+++ Information +++

(* ===== verification/DemFuel.v ===== *)
(** * The recursion fuel does not influence the result

    A reader over a deeper set of entries does what it does over a shallower
    one whenever the shallower one has enough levels, so the number of levels
    in [recursion_fuel] is not part of the demangler's behaviour. *)
From S2P Require Import Prelude CString Platform VectorStr VectorAux DemState DemQual DemLex DemReaders DemNames DemTypes Demangler DemFrame DemLogic.

Definition approx {S A} (m1 m2 : comp S A) : Prop := forall s, m1 s <> NoFuel -> m2 s = m1 s.

Section Rules.
Context {S : Type}.

Lemma approx_refl {A} (m : comp S A) : approx m m.
Proof. done. Qed.

Lemma approx_bind {A B} (m1 m2 : comp S A) (f1 f2 : A -> comp S B) :
  approx m1 m2 -> (forall a, approx (f1 a) (f2 a)) -> approx (m1 ≫= f1) (m2 ≫= f2).
Proof.
  intros Hm Hf s. unfold mbind, comp_bind. specialize (Hm s).
  destruct (m1 s) as [a s'| | |]; try (rewrite Hm by done; done); [|done].
  rewrite Hm by done. apply Hf.
Qed.

Lemma approx_on_fail {A} (m1 m2 : comp S A) h : approx m1 m2 -> approx (on_fail m1 h) (on_fail m2 h).
Proof.
  intros Hm s. unfold on_fail. specialize (Hm s).
  destruct (m1 s); try (rewrite Hm by done; done). done.
Qed.

Lemma approx_switch {K A} `{EqDecision K} (k : K) (cs1 cs2 : list (K * comp S A)) d1 d2 :
  Forall2 (fun x y => x.1 = y.1 /\ approx x.2 y.2) cs1 cs2 -> approx d1 d2 ->
  approx (switch k cs1 d1) (switch k cs2 d2).
Proof.
  intros Hcs Hd. induction Hcs as [|[k1 m1] [k2 m2] cs1 cs2 [Hk Hm] _ IH]; [done|].
  cbn in *. subst. by case_decide.
Qed.
End Rules.

Create HintDb approx discriminated.
#[export] Hint Constants Opaque : approx.
#[export] Hint Variables Opaque : approx.
Ltac ap_step :=
  match goal with
  | |- approx ?m1 ?m2 => constr_eq m1 m2; apply approx_refl
  | |- approx (mbind _ _) (mbind _ _) => apply approx_bind; [| intros ?]
  | |- approx (on_fail _ _) (on_fail _ _) => apply approx_on_fail
  | |- approx (switch _ _ _) (switch _ _ _) =>
      apply approx_switch;
      [repeat match goal with
         | |- Forall2 _ (_ ++ _) (_ ++ _) => apply Forall2_app
         | |- Forall2 _ (_ :: _) (_ :: _) => apply Forall2_cons_2; [split; [cbn [fst]; reflexivity |] |]
         | |- Forall2 _ [] [] => apply Forall2_nil_2
         end; cbn [snd] |]
  | |- approx (if ?b then _ else _) (if ?b then _ else _) => destruct b
  | |- approx (match ?x with _ => _ end) _ => destruct x
  | |- _ => solve [eauto 3 with approx]
  end.
Ltac ap_auto := repeat ap_step.

Section Approx.
Context {P : Platform} {I : Input} (R1 R2 : Readers).

Class ReadersApprox : Prop := {
  ap_type td : approx (r_type (Readers := R1) td) (r_type (Readers := R2) td);
  ap_encoding : approx (r_encoding (Readers := R1)) (r_encoding (Readers := R2));
  ap_expression : approx (r_expression (Readers := R1)) (r_expression (Readers := R2));
  ap_name : approx (r_name (Readers := R1)) (r_name (Readers := R2));
}.
Context {HA : ReadersApprox}.
#[local] Hint Resolve ap_type ap_encoding ap_expression ap_name : approx.

(** [same f]: [f] over [R1] is approximated by [f] over [R2]. *)
#[local] Abbreviation same f := (approx (f R1) (f R2)).

Lemma ap_type_null : same (fun R => read_type_null (R := R)).
Proof. unfold read_type_null. ap_auto. Qed.
#[local] Hint Resolve ap_type_null : approx.
Lemma ap_expr_primary : same (fun R => cpp_demangle_read_expr_primary (R := R)).
Proof. unfold cpp_demangle_read_expr_primary. ap_auto. Qed.
#[local] Hint Resolve ap_expr_primary : approx.
Lemma ap_uqname : same (fun R => cpp_demangle_read_uqname (R := R)).
Proof.
  unfold cpp_demangle_read_uqname, uqname_ops_1, uqname_ops_2, uqname_ops_3, op. ap_auto.
Qed.
#[local] Hint Resolve ap_uqname : approx.
Lemma ap_tmpl_arg : same (fun R => cpp_demangle_read_tmpl_arg (R := R)).
Proof. unfold cpp_demangle_read_tmpl_arg. ap_auto. Qed.
#[local] Hint Resolve ap_tmpl_arg : approx.
Lemma ap_tmpl_args_loop r t : same (fun R => tmpl_args_loop (R := R) r t).
Proof. induction t; cbn [tmpl_args_loop]; ap_auto. Qed.
#[local] Hint Resolve ap_tmpl_args_loop : approx.
Lemma ap_tmpl_args : same (fun R => cpp_demangle_read_tmpl_args (R := R)).
Proof. unfold cpp_demangle_read_tmpl_args. ap_auto. Qed.
#[local] Hint Resolve ap_tmpl_args : approx.
Lemma ap_expression_reader : same (fun R => cpp_demangle_read_expression (R := R)).
Proof.
  unfold cpp_demangle_read_expression, expression_ops_1, expression_ops_2, expression_ops_3,
    binary, unary, cpp_demangle_read_expression_binary, cpp_demangle_read_expression_unary,
    cpp_demangle_read_expression_trinary.
  ap_auto.
Qed.
#[local] Hint Resolve ap_expression_reader : approx.
Lemma ap_expression_flat : same (fun R => cpp_demangle_read_expression_flat (R := R)).
Proof. unfold cpp_demangle_read_expression_flat. ap_auto. Qed.
#[local] Hint Resolve ap_expression_flat : approx.
Lemma ap_args_component r v : same (fun R => read_args_component (R := R) r v).
Proof. unfold read_args_component. ap_auto. Qed.
#[local] Hint Resolve ap_args_component : approx.
Lemma ap_subst_std : same (fun R => cpp_demangle_read_subst_std (R := R)).
Proof. unfold cpp_demangle_read_subst_std. ap_auto. Qed.
Lemma ap_subst_stdtmpl x : same (fun R => cpp_demangle_read_subst_stdtmpl (R := R) x).
Proof. unfold cpp_demangle_read_subst_stdtmpl. ap_auto. Qed.
#[local] Hint Resolve ap_subst_std ap_subst_stdtmpl : approx.
Lemma ap_std_abbrev x n : same (fun R => read_std_abbrev (R := R) x n).
Proof. unfold read_std_abbrev. ap_auto. Qed.
#[local] Hint Resolve ap_std_abbrev : approx.
Lemma ap_subst : same (fun R => cpp_demangle_read_subst (R := R)).
Proof. unfold cpp_demangle_read_subst. ap_auto. Qed.
#[local] Hint Resolve ap_subst : approx.
Lemma ap_component : same (fun R => read_component (R := R)).
Proof. unfold read_component. ap_auto. Qed.
#[local] Hint Resolve ap_component : approx.
Lemma ap_nested_name_loop r v t : same (fun R => nested_name_loop (R := R) r v t).
Proof. revert v. induction t; intros v; cbn [nested_name_loop]; ap_auto. Qed.
#[local] Hint Resolve ap_nested_name_loop : approx.
Lemma ap_nested_name : same (fun R => cpp_demangle_read_nested_name (R := R)).
Proof. unfold cpp_demangle_read_nested_name. ap_auto. Qed.
Lemma ap_local_types_loop td m t : same (fun R => local_types_loop (R := R) td m t).
Proof. revert td m. induction t; intros td m; cbn [local_types_loop]; ap_auto. Qed.
#[local] Hint Resolve ap_nested_name ap_local_types_loop : approx.
Lemma ap_local_name : same (fun R => cpp_demangle_read_local_name (R := R)).
Proof. unfold cpp_demangle_read_local_name. ap_auto. Qed.
Lemma ap_unscoped_name : same (fun R => read_unscoped_name (R := R)).
Proof. unfold read_unscoped_name. ap_auto. Qed.
#[local] Hint Resolve ap_local_name ap_unscoped_name : approx.
Lemma ap_name_reader : same (fun R => cpp_demangle_read_name (R := R)).
Proof. unfold cpp_demangle_read_name. ap_auto. Qed.
#[local] Hint Resolve ap_name_reader : approx.
Lemma ap_name_flat : same (fun R => cpp_demangle_read_name_flat (R := R)).
Proof. unfold cpp_demangle_read_name_flat. ap_auto. Qed.
Lemma ap_array : same (fun R => cpp_demangle_read_array (R := R)).
Proof. unfold cpp_demangle_read_array. ap_auto. Qed.
Lemma ap_function_types_loop td t : same (fun R => function_types_loop (R := R) td t).
Proof. revert td. induction t; intros td; cbn [function_types_loop]; ap_auto. Qed.
#[local] Hint Resolve ap_name_flat ap_array ap_function_types_loop : approx.
Lemma ap_function_params v : same (fun R => read_function_params (R := R) v).
Proof. unfold read_function_params. ap_auto. Qed.
#[local] Hint Resolve ap_function_params : approx.
Lemma ap_function x v : same (fun R => cpp_demangle_read_function (R := R) x v).
Proof. unfold cpp_demangle_read_function. ap_auto. Qed.
Lemma ap_pointer_to_member v : same (fun R => cpp_demangle_read_pointer_to_member (R := R) v).
Proof. unfold cpp_demangle_read_pointer_to_member. ap_auto. Qed.
Lemma ap_vector_size v : same (fun R => read_vector_size (R := R) v).
Proof. unfold read_vector_size. ap_auto. Qed.
Lemma ap_type_args r : same (fun R => read_type_args (R := R) r).
Proof. unfold read_type_args. ap_auto. Qed.
#[local] Hint Resolve ap_function ap_pointer_to_member ap_vector_size ap_type_args : approx.
Lemma ap_type_core r td v i c : same (fun R => read_type_core (R := R) r td v i c).
Proof. unfold read_type_core. ap_auto. Qed.
#[local] Hint Resolve ap_type_core : approx.
Lemma ap_type_loop k r td v i : same (fun R => read_type_loop (R := R) k r td v i).
Proof. revert td v. induction k; intros td v; cbn [read_type_loop]; ap_auto. Qed.
#[local] Hint Resolve ap_type_loop : approx.
Lemma ap_type_reader td : same (fun R => cpp_demangle_read_type (R := R) td).
Proof. unfold cpp_demangle_read_type. ap_auto. Qed.
#[local] Hint Resolve ap_type_reader : approx.
Lemma ap_type_flat : same (fun R => cpp_demangle_read_type_flat (R := R)).
Proof. unfold cpp_demangle_read_type_flat. ap_auto. Qed.
#[local] Hint Resolve ap_type_flat : approx.
Lemma ap_encoding_reader : same (fun R => cpp_demangle_read_encoding (R := R)).
Proof.
  unfold cpp_demangle_read_encoding, read_reference_temporary, read_transaction_clone,
    read_construction_vtable, special.
  ap_auto.
Qed.
Lemma ap_types_loop l td h m t : same (fun R => demangle_types_loop (R := R) l td h m t).
Proof. revert td h m. induction t; intros td h m; cbn [demangle_types_loop]; ap_auto. Qed.
#[local] Hint Resolve ap_encoding_reader ap_types_loop : approx.
Lemma ap_demangle_encoding : same (fun R => demangle_encoding (R := R)).
Proof. unfold demangle_encoding. ap_auto. Qed.
Lemma ap_demangle_type : same (fun R => demangle_type (R := R)).
Proof. unfold demangle_type. ap_auto. Qed.
End Approx.

(** ** The knot *)
Section Knot.
Context {P : Platform} {I : Input}.

Lemma readers_approx k n : ReadersApprox (readers n) (readers (n + k)).
Proof.
  induction n as [|n IH]; [by split; intros; intros s|]. cbn [readers Nat.add].
  split; intros; intros s; cbn [r_type r_encoding r_expression r_name].
  - by apply ap_type_reader.
  - by apply ap_encoding_reader.
  - by apply ap_expression_reader.
  - by apply ap_name_reader.
Qed.
End Knot.

(** A run with enough fuel is the run at every larger fuel. *)
Lemma demangle_at_more {P : Platform} org fuel k n :
  demangle_at fuel org n <> NoFuel -> demangle_at (fuel + k) org n = demangle_at fuel org n.
Proof.
  unfold demangle_at. set (I := org : Input).
  assert (forall start m1 m2, approx m1 m2 -> with_data start m1 n <> NoFuel ->
    with_data start m2 n = with_data start m1 n) as Hd.
  { intros start m1 m2 Hm. unfold with_data, mbind, comp_bind.
    destruct (cpp_demangle_data_init start n) as [[d|] n'| | |]; try done.
    unfold work_and_clean, mbind, comp_bind. specialize (Hm (set_clock n' d)).
    destruct (m1 _); try (by rewrite Hm by done). done. }
  destruct (_ || _).
  { apply Hd. apply ap_demangle_type, readers_approx. }
  destruct (_ && _); [done|].
  apply Hd. apply ap_demangle_encoding, readers_approx.
Qed.
(* ===== verification/DemCrash.v ===== *)
(** * How the demangler can go wrong

    [tame m]: from a state whose vectors own all their strings, [m] ends in
    such a state, and if it goes wrong, then in one of five ways.  A string
    freed twice is not among them: with memory at hand no reader leaves a
    freed string in a vector.  What the readers hand on is [valid] by its
    type. *)
From S2P Require Import Prelude CString Platform VectorStr VectorAux DemState DemQual DemLex DemReaders DemNames DemTypes Demangler.

(** The ways that are left *)
Definition stray (c : crash) : Prop :=
  match c with
  | OutOfBounds | UseAfterFree | UninitRead | SignedOverflow | AssertFail => True
  | _ => False
  end.

(** ** What is handed on *)
Class Valid (A : Type) := valid : A -> Prop.

Definition owned (c : cell) : Prop := cval c <> Freed.
Definition owner (v : vector_str) : Prop := Forall owned (container v).
Definition q_owner (v : vector_type_qualifier) : Prop := owner (ext_name v).
Definition item_owner (i : read_cmd_item) : Prop :=
  match item_data i with Some v => q_owner v | None => True end.
Definition r_owner (v : vector_read_cmd) : Prop := Forall item_owner (r_container v).

Record state_owner (s : cpp_demangle_data) : Prop := StateOwner {
  so_output : owner (output s);
  so_subst : owner (subst s);
  so_tmpl : owner (tmpl s);
  so_class : owner (class_type s);
  so_locals : Forall owner (locals s);
  so_cmd : r_owner (cmd s);
}.

#[global] Instance valid_any A : Valid A | 100 := fun _ => True.
#[global] Instance valid_vec : Valid vector_str := owner.
#[global] Instance valid_q : Valid vector_type_qualifier := q_owner.
#[global] Instance valid_item : Valid read_cmd_item := item_owner.
#[global] Instance valid_cmds : Valid vector_read_cmd := r_owner.
#[global] Instance valid_locals : Valid (list vector_str) := Forall owner.
#[global] Instance valid_cells : Valid (list cell) := Forall owned.
#[global] Instance valid_state : Valid cpp_demangle_data := state_owner.
#[global] Instance valid_result : Valid type_result := fun t => q_owner (tr_v t).
#[global] Instance valid_option `{Valid A} : Valid (option A) :=
  fun o => match o with Some a => valid a | None => True end.
#[global] Instance valid_prod `{Valid A, Valid B} : Valid (A * B) := fun x => valid x.1 /\ valid x.2.

Section Tame.
Context {S : Type} `{Valid S}.

Definition tame {A} `{Valid A} (m : comp S A) : Prop := forall s, valid s ->
  match m s with
  | Ok a s' => valid a /\ valid s'
  | Fail s' => valid s'
  | Crash c => stray c
  | NoFuel => True
  end.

+++

**Work required:** Copy the records above exactly, please, but only from the first line through the line containing "Proof. done. Qed.".

**Answer box:**
(* ===== verification/DemFuel.v ===== *)
(** * The recursion fuel does not influence the result

    A reader over a deeper set of entries does what it does over a shallower
    one whenever the shallower one has enough levels, so the number of levels
    in [recursion_fuel] is not part of the demangler's behaviour. *)
From S2P Require Import Prelude CString Platform VectorStr VectorAux DemState DemQual DemLex DemReaders DemNames DemTypes Demangler DemFrame DemLogic.

Definition approx {S A} (m1 m2 : comp S A) : Prop := forall s, m1 s <> NoFuel -> m2 s = m1 s.

Section Rules.
Context {S : Type}.

Lemma approx_refl {A} (m : comp S A) : approx m m.
Proof. done. Qed.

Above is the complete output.